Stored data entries
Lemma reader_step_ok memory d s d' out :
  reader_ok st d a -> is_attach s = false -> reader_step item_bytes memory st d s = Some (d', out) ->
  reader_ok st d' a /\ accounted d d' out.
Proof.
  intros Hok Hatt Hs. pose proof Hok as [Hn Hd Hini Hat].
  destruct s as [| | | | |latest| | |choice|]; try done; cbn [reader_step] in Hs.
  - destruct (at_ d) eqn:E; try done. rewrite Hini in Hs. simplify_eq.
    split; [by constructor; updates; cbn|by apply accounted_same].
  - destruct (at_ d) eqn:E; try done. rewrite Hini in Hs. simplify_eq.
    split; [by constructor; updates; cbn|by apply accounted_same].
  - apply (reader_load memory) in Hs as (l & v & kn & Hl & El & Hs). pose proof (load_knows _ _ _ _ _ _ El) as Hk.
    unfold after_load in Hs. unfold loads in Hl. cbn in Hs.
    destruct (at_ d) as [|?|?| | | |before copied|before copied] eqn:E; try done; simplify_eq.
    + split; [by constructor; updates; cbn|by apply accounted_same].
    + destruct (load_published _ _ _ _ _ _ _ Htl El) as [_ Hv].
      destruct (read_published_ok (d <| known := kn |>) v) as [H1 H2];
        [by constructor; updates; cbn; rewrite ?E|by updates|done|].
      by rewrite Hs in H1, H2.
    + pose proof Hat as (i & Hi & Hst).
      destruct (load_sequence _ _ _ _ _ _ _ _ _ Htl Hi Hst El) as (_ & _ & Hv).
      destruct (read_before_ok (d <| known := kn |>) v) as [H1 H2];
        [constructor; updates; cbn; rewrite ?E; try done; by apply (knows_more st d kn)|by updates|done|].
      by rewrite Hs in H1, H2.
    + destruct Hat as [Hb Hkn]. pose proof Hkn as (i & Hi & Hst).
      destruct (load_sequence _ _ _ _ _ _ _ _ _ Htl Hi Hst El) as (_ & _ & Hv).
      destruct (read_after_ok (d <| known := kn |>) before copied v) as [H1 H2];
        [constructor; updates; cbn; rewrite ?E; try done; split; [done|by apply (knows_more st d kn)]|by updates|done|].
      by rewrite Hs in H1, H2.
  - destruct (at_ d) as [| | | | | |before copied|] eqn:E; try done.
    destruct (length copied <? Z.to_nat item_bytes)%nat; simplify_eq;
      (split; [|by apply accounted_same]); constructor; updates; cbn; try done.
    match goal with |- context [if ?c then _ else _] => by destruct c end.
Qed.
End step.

---

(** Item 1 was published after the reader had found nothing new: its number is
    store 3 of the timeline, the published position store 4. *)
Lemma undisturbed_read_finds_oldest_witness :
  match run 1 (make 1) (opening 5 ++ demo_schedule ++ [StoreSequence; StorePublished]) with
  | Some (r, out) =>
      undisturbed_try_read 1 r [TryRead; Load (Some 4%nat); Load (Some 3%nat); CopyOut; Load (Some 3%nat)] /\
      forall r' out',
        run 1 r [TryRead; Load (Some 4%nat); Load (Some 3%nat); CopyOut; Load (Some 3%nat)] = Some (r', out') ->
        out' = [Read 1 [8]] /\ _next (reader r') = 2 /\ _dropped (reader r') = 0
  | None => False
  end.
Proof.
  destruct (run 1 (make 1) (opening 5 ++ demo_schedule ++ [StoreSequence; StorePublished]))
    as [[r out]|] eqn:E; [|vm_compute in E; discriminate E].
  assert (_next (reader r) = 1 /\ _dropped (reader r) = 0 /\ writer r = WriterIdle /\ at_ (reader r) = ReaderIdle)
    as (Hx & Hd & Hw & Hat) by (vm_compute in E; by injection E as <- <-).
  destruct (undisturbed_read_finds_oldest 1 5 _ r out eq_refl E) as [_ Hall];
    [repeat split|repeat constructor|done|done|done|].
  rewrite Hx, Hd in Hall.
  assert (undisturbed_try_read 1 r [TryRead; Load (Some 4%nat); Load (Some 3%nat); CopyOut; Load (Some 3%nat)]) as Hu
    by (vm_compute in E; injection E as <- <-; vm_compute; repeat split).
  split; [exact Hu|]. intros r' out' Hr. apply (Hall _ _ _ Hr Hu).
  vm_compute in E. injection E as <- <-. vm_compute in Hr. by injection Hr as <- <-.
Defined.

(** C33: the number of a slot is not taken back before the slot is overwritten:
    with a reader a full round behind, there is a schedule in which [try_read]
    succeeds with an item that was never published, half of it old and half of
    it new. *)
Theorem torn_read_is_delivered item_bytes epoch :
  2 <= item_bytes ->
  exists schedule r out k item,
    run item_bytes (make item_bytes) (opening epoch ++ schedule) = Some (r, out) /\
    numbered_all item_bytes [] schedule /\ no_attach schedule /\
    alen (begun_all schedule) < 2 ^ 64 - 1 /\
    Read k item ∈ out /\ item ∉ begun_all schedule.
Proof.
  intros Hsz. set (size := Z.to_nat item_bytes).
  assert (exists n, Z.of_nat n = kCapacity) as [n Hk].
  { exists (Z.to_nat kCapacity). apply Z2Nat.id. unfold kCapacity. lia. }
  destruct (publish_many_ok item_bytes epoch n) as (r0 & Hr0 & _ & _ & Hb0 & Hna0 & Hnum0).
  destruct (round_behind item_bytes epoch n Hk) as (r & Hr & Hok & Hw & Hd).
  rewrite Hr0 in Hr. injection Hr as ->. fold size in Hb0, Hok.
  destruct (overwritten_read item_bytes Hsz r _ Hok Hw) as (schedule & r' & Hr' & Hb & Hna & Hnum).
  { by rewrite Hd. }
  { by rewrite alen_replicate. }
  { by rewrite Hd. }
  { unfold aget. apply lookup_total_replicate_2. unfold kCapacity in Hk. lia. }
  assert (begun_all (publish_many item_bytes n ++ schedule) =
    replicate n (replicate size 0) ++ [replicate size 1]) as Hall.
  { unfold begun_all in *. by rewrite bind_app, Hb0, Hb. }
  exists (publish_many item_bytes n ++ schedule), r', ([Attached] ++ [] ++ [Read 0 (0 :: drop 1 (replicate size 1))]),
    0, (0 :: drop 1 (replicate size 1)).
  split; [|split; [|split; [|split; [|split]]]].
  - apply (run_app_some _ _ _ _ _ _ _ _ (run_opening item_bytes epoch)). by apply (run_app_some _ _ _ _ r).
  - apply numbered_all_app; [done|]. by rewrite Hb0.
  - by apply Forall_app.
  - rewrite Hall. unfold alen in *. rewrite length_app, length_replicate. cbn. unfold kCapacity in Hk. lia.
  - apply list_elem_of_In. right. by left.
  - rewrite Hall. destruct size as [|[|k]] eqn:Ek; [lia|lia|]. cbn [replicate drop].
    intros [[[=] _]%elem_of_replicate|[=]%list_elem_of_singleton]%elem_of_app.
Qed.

What the task asks - What you return should be exactly the lines above, starting at the one with "assert (exists n, Z.of_nat" and ending at the one with "destruct (publish_many_ok item_bytes", and nothing else.

Written solution -
  assert (exists n, Z.of_nat n = kCapacity) as [n Hk].
  { exists (Z.to_nat kCapacity). apply Z2Nat.id. unfold kCapacity. lia. }
  destruct (publish_many_ok item_bytes epoch n) as (r0 & Hr0 & _ & _ & Hb0 & Hna0 & Hnum0).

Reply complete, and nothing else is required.